“The Altar” by Charles Simic

The plastic statue of the Virgin
On top of a bedroom dresser
With a blackened mirror
From a bad-dream grooming salon.
Two pebbles from the grave of a rock star,
A small, grinning windup monkey,
A bronze Egyptian coin
And a red movie-ticket stub.

A splotch of sunlight on the framed
Communion photograph of a boy
With the eyes of someone
Who will drown in a lake real soon.

An altar dignifying the god of chance.
What is beautiful, it cautions,
Is found accidentally and not sought after.
What is beautiful is easily lost.

“The Altar,” by Charles Simic from Night Picnic (Harcourt).

“The Methodist and his Method” by Chad Sweeney

Underground in the cemetery
my grandfather preaches to the other corpses.
They clap inside their boxes

nicely arranged in Sunday clothes
in long rows like pews.
His words stir hope

that conditions may change.
Each man has been given his row boat,
he says,

to lie back in and watch the sky
braiding and unbraiding its light.
No one is safer than we are.

“The Methodist and his Method” by Chad Sweeney from Parable of Hide and Seek. © Alice James Books, 2010.

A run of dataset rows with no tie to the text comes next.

(** What follows a field: the rest of the record or of the document. *)
Definition after (field : string) (row : list string) (c : ascii) (s : string) : option (list (list string)) :=
  if Ascii.eqb c "," then read FieldStart "" (row ++ [field]) s else (fun rows => (row ++ [field]) :: rows) <$> read FieldStart "" [] s.
Lemma read_sep st field row c s : separator c = true -> st = Bare \/ st = QuoteSeen -> read st field row (String c s) = after field row c s.
Proof. intros Hc [-> | ->]; cbn; by rewrite Hc. Qed.
Lemma separator_not_quote c : separator c = true -> Ascii.eqb c dquote = false.
Proof. unfold separator. intros [->%Ascii.eqb_eq| ->%Ascii.eqb_eq]%orb_true_iff; done. Qed.
Lemma read_quote_quote field row s : read Quoted field row (String dquote (String dquote s)) = read Quoted (snoc field dquote) row s.
Proof. done. Qed.
Lemma read_quote_end field row c s : separator c = true -> read Quoted field row (String dquote (String c s)) = after field row c s.
Proof. intros Hc. change (read QuoteSeen field row (String c s) = after field row c s). by apply read_sep; [|right]. Qed.
Lemma read_quoted field row f c s : separator c = true ->
  read Quoted field row (escape_field f ^^ String dquote (String c s)) = after (field ^^ f) row c s.
Proof.
  intros Hc. revert field. induction f as [|a f IH]; intros field; cbn [escape_field String.append].
  - by rewrite append_nil_r, read_quote_end.
  - destruct (Ascii.eqb a dquote) eqn:Ea; cbn [String.append].
    + apply Ascii.eqb_eq in Ea as ->. rewrite read_quote_quote, IH. unfold snoc. by rewrite append_assoc.
    + cbn [read]. rewrite Ea, IH. unfold snoc. by rewrite append_assoc.
Qed.
Definition plain (f : string) : bool := negb (any_char (ascii_in [Invoices.byte 44; dquote; Invoices.byte 13; Invoices.byte 10]) f).
Lemma plain_cons a f : plain (String a f) = true -> separator a = false /\ Ascii.eqb a dquote = false /\ plain f = true.
Proof.
  unfold plain. cbn. rewrite !orb_false_r, !negb_orb, !andb_true_iff, !negb_true_iff. unfold separator. rewrite orb_false_iff. tauto.
Qed.
Lemma read_bare field row f c s : plain f = true -> separator c = true -> read Bare field row (f ^^ String c s) = after (field ^^ f) row c s.
Proof.
  intros Hf Hc. revert field Hf. induction f as [|a f IH]; intros field Hf; [by rewrite append_nil_r; apply read_sep; [|left]|].
  apply plain_cons in Hf as (Hs & Hq & Hf). cbn [String.append read]. rewrite Hs, Hq, IH by done. unfold snoc. by rewrite append_assoc.
Qed.
Lemma read_field row f c s : separator c = true -> read FieldStart "" row (csv_field f ^^ String c s) = after f row c s.
Proof.
  intros Hc. unfold csv_field. destruct (fieldNeedsQuotes f) eqn:Hq.
  - cbn [String.append read]. change (separator dquote) with false. rewrite Ascii.eqb_refl. cbv iota. rewrite append_assoc. by apply (read_quoted "").
  - unfold fieldNeedsQuotes in Hq. destruct (String.eqb_spec f "") as [->|Hne]; [cbn; by rewrite Hc|].
    destruct (String.eqb f "\."); [done|]. apply orb_false_iff in Hq as [Hp _].
    assert (Hpl : plain f = true) by (unfold plain; by rewrite Hp).
    destruct f as [|a f]; [done|]. apply plain_cons in Hpl as (Hs & Hd & Hf). cbn [String.append read]. rewrite Hs, Hd.
    exact (read_bare (String a "") row f c s Hf Hc).
Qed.
Lemma read_record row fields s : fields <> [] ->
  read FieldStart "" row (csv_record fields ^^ s) = (fun rows => (row ++ fields) :: rows) <$> read FieldStart "" [] s.
Proof.
  unfold csv_record. intros Hne. revert row. induction fields as [|f [|f' fields] IH]; intros row; [done|..].
  - cbn [map String.concat]. rewrite append_assoc. cbn [String.append]. by rewrite read_field.
  - change (String.concat "," (map csv_field (f :: f' :: fields))) with (csv_field f ^^ ("," ^^ String.concat "," (map csv_field (f' :: fields)))).
    rewrite !append_assoc. cbn [String.append]. rewrite read_field by done. unfold after. cbn [Ascii.eqb].
    change (Ascii.eqb "," ",") with true. cbv iota. rewrite append_assoc in IH. cbn [String.append] in IH. rewrite IH by done.
    by rewrite <- app_assoc.
Qed.
(** A record of no fields is written as an empty line, which reads as one empty field. *)
Definition seen (fields : list string) : list string := match fields with [] => [""] | _ => fields end.
Lemma read_records records : read_csv (String.concat "" (map csv_record records)) = Some (map seen records).
Proof.
  unfold read_csv. assert (Hc : forall l, String.concat "" l = foldr (fun s t => s ^^ t) "" l).
  { induction l as [|x [|y l] IH]; [done|cbn; by rewrite append_nil_r|]. change (String.concat "" (x :: y :: l)) with (x ^^ ("" ^^ String.concat "" (y :: l))).
    by rewrite IH. }
  rewrite Hc. induction records as [|fields records IH]; [done|]. cbn [map foldr]. destruct fields as [|f fields].
  - cbn [csv_record map String.concat String.append read]. change (separator (Invoices.byte 10)) with true. cbv iota.
    change (Ascii.eqb (Invoices.byte 10) ",") with false. cbv iota. by rewrite IH.
  - rewrite read_record by done. by rewrite IH.
Qed.
End Csv.
(** *** Reading an audit export

    As a consumer of the file does it: the records are split by the rules of CSV, a field is
    found by the name of its column in the header, amounts are read as 64-bit integers, and the
    totals follow the first empty line under a header of their own. Times stay text. *)
Record audit_line := mkLine {
  al_StripeID : string; al_Number : string; al_Type : InvoiceEntryType; al_Status : string;
  al_CustomerID : string; al_CustomerEmail : string; al_CustomerVATID : string; al_CustomerCountry : string;
  al_Currency : string; al_AmountTotal : Z; al_AmountTax : Z; al_AmountPaid : Z; al_Created : string;
  al_Finalized : string; al_Paid : string; al_Voided : string; al_HostedInvoiceURL : string }.
Fixpoint column (name : string) (header row : list string) : option string :=
  match header, row with
  | h :: header', f :: row' => if String.eqb h name then Some f else column name header' row'
  | _, _ => None
  end.
Definition read_type (t : string) : option InvoiceEntryType :=
  if String.eqb t "invoice" then Some EntryTypeInvoice else if String.eqb t "credit_note" then Some EntryTypeCreditNote else None.
Definition read_line (header row : list string) : option audit_line :=
  let text name := column name header row in
  let amount name := text name ≫= parse_int64 in
  id ← text "stripe_id"; number ← text "number"; type ← text "type" ≫= read_type; status ← text "status";
  customer ← text "customer_id"; email ← text "customer_email"; vat ← text "customer_vat_id"; country ← text "customer_country";
  currency ← text "currency"; total ← amount "amount_total"; tax ← amount "amount_tax"; paid ← amount "amount_paid";
  created ← text "created"; finalized ← text "finalized"; paid_at ← text "paid"; voided ← text "voided"; url ← text "hosted_invoice_url";
  Some (mkLine id number type status customer email vat country currency total tax paid created finalized paid_at voided url).
Definition read_total (header row : list string) : option (string * (Z * Z * Z)) :=
  let amount name := column name header row ≫= parse_int64 in
  c ← column "#totals_currency" header row; total ← amount "amount_total"; tax ← amount "amount_tax"; paid ← amount "amount_paid";
  Some (c, (total, tax, paid)).
Fixpoint until_blank (rows : list (list string)) : list (list string) * list (list string) :=
  match rows with
  | [] => ([], [])
  | row :: rows' => if bool_decide (row = [""]) then ([], rows') else let '(l, r) := until_blank rows' in (row :: l, r)
  end.
Definition read_audit (text : string) : option (list audit_line * list (string * (Z * Z * Z))) :=
  match Csv.read_csv text with
  | Some (header :: rows) =>
      match until_blank rows with
      | (entries, totals_header :: totals) =>
          lines ← mapM (read_line header) entries; sums ← mapM (read_total totals_header) totals; Some (lines, sums)
      | _ => None
      end
  | _ => None
  end.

“Oil & Steel” by Henri Cole

My father lived in a dirty-dish mausoleum,
watching a portable black-and-white television,
reading the Encyclopaedia Britannica,
which he preferred to Modern Fiction.
One by one, his schnauzers died of liver disease,
except the one that guarded his corpse
found holding a tumbler of Bushmills.
“Dead is dead,” he would say, an antipreacher.
I took a plaid shirt from the bedroom closet
And some motor oil—my inheritance.
Once I saw him weep in a courtroom—
neglected, needing nursing—this man who never showed
me much affection but gave me a knack
for solitude, which has been mostly useful.

“Oil & Steel” by Henri Cole from Pierce the Skin. © Farrar Straus & Giroux, 2010.

“Incommunicado” by Paul Groves

What sort of a marriage is this? She hasn’t
spoken to me all day. I’ve started to blame myself:
something I’ve said must be responsible for
those tears. And when I speak she doesn’t answer;
she just looks disconsolate. Her behaviour
is atypical, hard to fathom; for years
we’ve got on well, with few disputes. Then this.
And why does she put our displayed photographs
in a drawer, prepare lunch only for herself, pick
at her food like a lovesick teenager? I try
to cheer her, but she’s beyond reason, inarticulate,
inscrutable. This is ironic conduct for one
who spent time yesterday in church, though
what she was doing there—it being a Tuesday—
she has not said. “Look,” I say, “be reasonable.
Tell me what’s bothering you.” But she rises, without
answering, and walks through me to the kitchen.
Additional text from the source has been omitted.